Input records
◇ ◇ ◇ ◇ ◇ ◇ ◇
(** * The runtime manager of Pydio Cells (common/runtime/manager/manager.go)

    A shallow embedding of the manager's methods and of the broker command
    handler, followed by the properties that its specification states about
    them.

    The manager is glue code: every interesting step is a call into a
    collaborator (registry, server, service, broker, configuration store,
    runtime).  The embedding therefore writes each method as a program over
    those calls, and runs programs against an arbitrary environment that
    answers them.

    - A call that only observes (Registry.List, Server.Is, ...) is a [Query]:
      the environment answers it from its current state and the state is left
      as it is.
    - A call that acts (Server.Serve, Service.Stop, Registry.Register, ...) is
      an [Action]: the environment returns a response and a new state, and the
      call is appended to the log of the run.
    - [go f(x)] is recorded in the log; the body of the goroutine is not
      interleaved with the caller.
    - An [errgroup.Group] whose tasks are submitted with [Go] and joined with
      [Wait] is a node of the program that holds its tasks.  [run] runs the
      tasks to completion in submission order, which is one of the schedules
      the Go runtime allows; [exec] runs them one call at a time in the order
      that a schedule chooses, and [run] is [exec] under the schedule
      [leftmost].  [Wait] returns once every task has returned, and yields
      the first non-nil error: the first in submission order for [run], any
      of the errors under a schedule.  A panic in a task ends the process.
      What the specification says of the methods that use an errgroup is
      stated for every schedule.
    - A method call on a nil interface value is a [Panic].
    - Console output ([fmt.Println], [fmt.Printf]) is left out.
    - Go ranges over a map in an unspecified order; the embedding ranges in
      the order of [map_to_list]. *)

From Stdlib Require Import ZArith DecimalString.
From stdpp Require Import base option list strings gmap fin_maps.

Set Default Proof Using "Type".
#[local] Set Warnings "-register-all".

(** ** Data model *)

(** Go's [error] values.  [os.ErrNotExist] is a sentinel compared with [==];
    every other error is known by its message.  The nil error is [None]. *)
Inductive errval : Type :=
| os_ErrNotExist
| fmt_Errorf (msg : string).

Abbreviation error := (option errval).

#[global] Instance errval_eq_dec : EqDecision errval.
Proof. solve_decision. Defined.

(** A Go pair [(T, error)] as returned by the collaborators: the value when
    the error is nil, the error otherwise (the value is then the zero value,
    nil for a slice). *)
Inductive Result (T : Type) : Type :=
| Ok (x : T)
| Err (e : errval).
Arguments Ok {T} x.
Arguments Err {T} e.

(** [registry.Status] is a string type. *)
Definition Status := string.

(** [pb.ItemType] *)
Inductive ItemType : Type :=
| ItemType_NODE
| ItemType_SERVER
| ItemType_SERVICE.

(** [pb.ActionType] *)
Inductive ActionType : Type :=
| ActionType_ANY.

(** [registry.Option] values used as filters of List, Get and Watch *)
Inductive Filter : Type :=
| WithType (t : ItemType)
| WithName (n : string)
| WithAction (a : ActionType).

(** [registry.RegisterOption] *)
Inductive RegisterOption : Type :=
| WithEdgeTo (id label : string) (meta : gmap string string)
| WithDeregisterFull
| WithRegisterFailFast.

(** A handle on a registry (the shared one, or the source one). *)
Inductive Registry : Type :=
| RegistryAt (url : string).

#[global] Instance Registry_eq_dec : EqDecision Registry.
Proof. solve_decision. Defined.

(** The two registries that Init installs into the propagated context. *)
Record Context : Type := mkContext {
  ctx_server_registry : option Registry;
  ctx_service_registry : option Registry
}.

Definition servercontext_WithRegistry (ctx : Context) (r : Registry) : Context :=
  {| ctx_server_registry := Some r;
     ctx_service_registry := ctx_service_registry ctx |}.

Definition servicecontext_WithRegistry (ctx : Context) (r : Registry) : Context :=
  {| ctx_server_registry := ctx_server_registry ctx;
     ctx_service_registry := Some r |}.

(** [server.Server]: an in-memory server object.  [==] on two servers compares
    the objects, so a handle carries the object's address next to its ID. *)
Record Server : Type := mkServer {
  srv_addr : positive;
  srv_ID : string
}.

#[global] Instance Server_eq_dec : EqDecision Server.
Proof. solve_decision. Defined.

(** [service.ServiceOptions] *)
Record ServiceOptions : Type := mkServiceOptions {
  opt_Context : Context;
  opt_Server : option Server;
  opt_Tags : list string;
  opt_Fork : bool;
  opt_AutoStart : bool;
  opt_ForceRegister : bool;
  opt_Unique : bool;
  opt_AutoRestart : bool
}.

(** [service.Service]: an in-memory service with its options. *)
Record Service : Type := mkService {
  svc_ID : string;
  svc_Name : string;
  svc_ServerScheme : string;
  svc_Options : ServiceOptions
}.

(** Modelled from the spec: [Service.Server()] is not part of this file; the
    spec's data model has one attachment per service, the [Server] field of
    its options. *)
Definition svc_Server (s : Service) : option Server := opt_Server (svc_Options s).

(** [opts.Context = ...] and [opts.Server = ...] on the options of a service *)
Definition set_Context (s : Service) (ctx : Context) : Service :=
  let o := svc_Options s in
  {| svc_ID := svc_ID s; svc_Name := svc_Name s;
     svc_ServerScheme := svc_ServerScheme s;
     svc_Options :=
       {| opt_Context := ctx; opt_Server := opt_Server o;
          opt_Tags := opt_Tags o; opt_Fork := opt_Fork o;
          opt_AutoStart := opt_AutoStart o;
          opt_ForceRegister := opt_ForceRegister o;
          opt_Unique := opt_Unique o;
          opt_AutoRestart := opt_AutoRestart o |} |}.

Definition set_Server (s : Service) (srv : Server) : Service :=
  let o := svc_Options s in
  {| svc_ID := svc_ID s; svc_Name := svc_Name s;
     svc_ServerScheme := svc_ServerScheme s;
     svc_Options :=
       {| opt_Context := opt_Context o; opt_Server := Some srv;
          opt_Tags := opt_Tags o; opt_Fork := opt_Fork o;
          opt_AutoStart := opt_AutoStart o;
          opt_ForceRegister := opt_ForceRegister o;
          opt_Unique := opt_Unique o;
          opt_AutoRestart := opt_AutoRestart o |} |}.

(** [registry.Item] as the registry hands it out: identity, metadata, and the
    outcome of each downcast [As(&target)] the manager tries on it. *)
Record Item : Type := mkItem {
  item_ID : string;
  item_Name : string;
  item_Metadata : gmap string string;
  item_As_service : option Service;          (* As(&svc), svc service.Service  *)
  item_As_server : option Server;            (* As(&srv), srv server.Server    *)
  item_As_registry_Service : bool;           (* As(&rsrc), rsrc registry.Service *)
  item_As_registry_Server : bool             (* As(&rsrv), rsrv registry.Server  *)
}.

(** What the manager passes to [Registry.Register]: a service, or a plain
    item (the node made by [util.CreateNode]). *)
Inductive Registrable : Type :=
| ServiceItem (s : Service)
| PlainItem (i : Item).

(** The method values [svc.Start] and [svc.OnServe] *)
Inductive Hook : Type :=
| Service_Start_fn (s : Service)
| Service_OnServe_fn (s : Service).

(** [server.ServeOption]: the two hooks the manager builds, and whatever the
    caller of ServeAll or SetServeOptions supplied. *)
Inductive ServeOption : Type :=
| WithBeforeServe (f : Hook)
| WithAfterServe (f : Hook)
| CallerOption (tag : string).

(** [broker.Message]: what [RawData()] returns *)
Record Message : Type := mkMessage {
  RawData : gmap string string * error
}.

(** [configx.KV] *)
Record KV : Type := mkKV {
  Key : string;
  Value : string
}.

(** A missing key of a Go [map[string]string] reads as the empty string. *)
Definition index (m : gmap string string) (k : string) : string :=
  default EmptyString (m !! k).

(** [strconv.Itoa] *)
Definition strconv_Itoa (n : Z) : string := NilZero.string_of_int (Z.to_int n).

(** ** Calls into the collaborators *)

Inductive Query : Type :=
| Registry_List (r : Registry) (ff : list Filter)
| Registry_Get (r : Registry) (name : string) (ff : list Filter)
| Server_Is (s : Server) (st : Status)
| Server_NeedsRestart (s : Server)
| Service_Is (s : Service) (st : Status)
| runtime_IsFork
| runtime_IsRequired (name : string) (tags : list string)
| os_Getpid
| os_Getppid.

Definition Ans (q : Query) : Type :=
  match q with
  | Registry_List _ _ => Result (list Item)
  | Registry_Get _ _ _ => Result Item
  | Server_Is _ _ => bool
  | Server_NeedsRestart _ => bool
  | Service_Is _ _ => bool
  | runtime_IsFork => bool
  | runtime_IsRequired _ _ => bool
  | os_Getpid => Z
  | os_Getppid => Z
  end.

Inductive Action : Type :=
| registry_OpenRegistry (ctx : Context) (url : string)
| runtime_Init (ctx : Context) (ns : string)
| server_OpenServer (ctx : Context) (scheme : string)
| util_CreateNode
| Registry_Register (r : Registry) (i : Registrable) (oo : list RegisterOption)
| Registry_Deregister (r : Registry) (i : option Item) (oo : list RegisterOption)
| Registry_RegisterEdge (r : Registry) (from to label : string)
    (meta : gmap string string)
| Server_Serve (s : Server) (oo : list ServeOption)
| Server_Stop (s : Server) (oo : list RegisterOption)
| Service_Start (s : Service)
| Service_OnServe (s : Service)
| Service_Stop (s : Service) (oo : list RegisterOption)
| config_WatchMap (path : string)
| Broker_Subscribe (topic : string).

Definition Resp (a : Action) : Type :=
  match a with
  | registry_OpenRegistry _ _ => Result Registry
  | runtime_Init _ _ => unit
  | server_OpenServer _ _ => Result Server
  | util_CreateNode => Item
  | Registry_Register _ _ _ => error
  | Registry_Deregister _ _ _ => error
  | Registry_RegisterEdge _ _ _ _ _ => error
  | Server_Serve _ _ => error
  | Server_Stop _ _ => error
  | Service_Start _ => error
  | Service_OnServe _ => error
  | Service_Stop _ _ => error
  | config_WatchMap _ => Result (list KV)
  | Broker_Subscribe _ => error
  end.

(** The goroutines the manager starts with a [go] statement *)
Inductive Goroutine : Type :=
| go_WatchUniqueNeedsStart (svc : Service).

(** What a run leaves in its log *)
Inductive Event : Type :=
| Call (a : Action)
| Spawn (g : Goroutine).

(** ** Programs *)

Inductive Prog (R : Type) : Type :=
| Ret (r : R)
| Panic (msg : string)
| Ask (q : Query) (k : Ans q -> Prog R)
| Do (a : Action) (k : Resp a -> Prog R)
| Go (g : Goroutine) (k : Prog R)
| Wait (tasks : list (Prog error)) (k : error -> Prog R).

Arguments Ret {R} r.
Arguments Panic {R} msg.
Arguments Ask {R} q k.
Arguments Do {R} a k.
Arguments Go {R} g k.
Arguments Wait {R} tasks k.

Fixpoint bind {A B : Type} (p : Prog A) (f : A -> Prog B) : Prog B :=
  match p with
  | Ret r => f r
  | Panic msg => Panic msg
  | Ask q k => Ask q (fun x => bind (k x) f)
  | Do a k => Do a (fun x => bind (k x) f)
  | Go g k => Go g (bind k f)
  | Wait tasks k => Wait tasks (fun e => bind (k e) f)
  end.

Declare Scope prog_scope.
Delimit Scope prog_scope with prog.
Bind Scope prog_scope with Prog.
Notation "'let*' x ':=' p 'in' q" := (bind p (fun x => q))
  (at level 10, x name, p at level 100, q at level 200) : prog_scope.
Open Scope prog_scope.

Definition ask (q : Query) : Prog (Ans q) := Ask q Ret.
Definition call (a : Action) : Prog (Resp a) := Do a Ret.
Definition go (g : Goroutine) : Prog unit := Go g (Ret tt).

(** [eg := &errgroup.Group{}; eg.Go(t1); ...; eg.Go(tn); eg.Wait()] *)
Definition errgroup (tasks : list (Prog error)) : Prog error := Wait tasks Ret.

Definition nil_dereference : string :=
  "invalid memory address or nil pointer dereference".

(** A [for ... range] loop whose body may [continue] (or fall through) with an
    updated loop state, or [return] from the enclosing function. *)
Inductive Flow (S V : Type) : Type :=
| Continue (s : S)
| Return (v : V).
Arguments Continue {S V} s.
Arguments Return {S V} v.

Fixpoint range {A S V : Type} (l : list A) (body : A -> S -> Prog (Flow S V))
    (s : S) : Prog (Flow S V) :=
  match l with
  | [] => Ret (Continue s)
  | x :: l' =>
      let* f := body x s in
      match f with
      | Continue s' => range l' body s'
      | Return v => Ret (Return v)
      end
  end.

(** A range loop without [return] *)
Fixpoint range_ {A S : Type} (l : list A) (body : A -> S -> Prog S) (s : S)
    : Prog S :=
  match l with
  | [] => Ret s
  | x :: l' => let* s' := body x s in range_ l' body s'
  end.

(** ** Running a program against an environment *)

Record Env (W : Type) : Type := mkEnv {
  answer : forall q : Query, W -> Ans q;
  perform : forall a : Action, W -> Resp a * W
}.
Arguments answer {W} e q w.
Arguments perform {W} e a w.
◇ ◇ ◇ ◇ ◇ ◇ ◇
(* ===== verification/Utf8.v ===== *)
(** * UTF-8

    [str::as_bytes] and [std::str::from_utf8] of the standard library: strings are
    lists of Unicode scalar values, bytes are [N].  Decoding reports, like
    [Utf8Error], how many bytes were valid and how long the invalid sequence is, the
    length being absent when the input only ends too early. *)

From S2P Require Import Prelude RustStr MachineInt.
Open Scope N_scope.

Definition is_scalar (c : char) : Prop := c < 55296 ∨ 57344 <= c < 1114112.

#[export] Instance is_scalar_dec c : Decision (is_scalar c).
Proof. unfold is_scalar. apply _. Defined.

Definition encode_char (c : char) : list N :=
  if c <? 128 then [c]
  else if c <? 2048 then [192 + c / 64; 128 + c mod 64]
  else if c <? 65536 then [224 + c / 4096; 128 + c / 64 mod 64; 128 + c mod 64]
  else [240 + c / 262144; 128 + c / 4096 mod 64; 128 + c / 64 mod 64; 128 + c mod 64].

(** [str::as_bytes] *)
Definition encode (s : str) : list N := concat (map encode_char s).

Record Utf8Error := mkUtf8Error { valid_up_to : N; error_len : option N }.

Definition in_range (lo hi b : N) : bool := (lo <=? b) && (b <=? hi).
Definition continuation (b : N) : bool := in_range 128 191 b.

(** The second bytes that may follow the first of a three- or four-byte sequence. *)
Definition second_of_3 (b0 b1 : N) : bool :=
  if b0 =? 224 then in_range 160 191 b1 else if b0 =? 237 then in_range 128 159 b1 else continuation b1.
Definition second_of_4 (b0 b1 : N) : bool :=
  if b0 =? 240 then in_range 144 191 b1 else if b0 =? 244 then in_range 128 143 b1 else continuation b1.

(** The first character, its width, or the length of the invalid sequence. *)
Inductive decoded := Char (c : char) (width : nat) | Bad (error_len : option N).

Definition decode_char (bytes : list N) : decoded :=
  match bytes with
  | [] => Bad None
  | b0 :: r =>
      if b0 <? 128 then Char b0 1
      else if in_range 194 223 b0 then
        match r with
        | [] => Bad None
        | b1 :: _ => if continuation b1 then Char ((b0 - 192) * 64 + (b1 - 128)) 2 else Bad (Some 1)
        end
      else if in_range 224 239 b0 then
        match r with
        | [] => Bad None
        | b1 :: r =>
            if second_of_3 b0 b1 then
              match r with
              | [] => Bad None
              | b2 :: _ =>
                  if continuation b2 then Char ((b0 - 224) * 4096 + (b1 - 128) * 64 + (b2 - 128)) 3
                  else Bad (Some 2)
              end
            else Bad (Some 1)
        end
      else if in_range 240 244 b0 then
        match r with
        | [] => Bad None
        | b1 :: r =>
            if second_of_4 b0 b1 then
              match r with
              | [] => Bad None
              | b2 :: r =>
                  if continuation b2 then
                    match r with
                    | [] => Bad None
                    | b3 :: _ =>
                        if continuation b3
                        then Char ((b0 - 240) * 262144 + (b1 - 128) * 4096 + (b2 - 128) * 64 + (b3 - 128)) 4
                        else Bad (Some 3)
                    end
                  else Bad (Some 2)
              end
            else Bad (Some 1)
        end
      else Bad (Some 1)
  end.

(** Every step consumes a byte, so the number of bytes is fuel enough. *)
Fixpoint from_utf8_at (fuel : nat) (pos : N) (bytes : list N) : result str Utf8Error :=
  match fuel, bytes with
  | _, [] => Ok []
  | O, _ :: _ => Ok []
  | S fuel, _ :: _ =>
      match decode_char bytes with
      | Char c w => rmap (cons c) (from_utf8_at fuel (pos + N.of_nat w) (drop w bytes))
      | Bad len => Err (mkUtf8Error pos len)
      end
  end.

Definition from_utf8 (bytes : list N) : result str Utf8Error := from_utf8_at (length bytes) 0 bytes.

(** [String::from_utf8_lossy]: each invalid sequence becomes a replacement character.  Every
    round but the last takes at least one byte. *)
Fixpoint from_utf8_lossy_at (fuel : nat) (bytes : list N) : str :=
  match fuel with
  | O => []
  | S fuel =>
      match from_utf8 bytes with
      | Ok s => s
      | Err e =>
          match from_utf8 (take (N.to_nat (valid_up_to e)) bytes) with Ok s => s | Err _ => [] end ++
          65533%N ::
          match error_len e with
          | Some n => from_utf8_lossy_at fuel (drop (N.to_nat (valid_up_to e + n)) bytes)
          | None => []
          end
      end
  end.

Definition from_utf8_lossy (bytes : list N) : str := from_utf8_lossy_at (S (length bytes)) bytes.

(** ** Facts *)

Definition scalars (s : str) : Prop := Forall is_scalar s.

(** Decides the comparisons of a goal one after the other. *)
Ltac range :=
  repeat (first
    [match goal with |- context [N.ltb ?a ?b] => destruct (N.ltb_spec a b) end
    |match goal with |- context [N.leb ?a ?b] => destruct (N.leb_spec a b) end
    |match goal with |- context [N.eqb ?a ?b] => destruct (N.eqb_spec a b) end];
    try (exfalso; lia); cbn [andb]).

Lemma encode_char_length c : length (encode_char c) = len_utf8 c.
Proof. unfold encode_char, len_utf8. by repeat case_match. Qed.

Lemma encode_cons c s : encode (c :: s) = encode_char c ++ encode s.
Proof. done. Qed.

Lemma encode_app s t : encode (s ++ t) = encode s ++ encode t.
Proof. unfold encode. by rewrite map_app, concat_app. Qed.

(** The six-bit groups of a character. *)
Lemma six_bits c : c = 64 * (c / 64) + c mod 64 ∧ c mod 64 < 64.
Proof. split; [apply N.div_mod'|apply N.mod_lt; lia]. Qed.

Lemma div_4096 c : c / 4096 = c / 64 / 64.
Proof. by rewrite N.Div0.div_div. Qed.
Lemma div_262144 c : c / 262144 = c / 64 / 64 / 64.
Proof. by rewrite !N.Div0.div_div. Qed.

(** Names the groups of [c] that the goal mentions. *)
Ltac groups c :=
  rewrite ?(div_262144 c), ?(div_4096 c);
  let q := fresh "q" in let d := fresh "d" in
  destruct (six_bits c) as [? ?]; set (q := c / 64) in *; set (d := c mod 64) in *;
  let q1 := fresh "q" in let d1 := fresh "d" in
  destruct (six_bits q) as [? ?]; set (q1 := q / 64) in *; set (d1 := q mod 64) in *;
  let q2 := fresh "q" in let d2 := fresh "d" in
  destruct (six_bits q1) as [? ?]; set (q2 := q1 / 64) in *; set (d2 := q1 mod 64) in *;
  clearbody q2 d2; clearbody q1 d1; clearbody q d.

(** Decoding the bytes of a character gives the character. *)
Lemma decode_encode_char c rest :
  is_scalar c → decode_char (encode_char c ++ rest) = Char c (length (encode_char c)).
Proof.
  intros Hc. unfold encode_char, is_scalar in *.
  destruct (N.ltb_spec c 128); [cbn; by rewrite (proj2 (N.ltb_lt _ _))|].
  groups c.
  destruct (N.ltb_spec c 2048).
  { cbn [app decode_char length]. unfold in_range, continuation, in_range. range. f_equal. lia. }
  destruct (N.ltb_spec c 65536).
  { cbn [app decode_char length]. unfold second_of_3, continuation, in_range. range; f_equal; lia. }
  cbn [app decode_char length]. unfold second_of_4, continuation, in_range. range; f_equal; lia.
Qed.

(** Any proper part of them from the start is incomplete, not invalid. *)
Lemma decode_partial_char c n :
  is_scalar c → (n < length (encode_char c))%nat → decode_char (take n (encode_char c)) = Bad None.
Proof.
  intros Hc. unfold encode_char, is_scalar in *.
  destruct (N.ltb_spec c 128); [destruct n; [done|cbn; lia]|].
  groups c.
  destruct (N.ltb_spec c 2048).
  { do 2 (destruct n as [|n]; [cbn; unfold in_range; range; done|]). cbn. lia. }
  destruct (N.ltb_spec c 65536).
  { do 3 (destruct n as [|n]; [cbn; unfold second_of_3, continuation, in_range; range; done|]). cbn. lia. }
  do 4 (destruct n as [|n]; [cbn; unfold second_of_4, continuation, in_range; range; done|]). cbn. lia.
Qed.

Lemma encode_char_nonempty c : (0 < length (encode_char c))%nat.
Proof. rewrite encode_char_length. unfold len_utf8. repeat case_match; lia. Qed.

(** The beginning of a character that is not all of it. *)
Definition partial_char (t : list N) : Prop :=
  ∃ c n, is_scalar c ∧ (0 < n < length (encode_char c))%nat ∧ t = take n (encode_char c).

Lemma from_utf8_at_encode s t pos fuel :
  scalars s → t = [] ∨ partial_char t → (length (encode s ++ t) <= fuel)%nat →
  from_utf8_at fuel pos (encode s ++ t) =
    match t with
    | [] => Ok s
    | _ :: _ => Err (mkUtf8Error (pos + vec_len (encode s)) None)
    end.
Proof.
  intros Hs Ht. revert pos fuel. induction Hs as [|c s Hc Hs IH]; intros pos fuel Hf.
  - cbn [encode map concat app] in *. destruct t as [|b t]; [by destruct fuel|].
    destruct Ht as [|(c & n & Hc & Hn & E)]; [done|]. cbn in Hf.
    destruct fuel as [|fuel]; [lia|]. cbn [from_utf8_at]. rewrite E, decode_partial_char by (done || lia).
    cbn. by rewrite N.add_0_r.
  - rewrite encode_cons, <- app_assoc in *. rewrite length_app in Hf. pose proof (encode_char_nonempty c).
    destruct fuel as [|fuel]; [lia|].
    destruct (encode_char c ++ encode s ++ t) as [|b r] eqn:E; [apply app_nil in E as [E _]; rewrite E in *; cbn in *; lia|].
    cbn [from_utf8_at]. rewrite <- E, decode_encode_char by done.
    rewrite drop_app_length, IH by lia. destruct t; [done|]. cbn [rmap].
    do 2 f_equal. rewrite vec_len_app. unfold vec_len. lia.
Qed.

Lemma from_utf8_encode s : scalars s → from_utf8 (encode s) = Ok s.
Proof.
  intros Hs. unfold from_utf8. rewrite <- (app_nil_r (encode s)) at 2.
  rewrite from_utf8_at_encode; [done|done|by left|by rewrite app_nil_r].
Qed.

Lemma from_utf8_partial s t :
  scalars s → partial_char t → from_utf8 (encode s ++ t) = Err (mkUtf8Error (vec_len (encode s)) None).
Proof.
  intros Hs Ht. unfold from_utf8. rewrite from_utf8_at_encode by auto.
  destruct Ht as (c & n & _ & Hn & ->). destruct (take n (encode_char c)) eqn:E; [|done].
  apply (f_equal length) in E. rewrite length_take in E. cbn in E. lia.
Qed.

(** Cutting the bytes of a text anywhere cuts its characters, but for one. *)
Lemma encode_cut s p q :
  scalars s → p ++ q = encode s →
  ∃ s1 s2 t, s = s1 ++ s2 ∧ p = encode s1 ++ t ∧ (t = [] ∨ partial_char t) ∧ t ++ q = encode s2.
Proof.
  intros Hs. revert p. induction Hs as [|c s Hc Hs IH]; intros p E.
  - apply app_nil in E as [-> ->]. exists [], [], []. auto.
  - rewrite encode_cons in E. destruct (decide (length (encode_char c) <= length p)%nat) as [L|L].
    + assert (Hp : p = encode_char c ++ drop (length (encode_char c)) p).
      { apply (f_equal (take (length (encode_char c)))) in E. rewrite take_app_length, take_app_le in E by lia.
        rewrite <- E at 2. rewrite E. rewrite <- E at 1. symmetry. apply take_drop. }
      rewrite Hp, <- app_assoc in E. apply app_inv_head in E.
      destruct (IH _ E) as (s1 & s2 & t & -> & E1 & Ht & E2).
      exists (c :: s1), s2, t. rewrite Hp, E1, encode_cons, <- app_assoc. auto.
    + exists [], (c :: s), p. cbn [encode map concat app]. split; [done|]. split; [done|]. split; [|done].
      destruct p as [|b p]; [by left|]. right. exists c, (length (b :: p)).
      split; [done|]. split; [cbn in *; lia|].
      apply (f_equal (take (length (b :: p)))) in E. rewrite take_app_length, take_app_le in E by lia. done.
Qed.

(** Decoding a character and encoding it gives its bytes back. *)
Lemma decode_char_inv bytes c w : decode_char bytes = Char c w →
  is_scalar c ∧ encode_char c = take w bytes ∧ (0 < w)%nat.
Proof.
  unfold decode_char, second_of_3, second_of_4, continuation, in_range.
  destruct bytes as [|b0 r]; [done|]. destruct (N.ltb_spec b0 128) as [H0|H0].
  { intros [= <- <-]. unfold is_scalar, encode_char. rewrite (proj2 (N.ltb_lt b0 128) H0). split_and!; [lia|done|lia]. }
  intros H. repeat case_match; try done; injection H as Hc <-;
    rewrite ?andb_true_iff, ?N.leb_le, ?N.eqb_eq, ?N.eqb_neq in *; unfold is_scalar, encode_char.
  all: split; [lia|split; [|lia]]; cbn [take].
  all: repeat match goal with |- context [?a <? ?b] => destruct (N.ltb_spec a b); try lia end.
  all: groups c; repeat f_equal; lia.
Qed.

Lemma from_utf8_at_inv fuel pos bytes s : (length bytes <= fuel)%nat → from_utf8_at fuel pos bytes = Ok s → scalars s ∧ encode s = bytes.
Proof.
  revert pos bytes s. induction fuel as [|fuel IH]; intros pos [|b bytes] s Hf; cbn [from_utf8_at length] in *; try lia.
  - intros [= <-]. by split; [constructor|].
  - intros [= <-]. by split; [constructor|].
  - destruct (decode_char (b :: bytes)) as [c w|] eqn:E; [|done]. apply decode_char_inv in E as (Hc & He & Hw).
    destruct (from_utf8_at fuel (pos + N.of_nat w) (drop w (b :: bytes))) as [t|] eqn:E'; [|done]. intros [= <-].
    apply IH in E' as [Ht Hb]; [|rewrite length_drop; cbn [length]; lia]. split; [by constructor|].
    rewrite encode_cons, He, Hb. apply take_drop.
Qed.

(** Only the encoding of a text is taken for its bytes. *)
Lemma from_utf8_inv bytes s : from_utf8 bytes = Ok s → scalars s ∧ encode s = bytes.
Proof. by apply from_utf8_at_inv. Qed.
◇ ◇ ◇ ◇ ◇ ◇ ◇
Directions for this task
Check each line above for the word "runs", and copy the lines where it appears.

Response box
    those calls, and runs programs against an arbitrary environment that
      [Wait] is a node of the program that holds its tasks.  [run] runs the
      the Go runtime allows; [exec] runs them one call at a time in the order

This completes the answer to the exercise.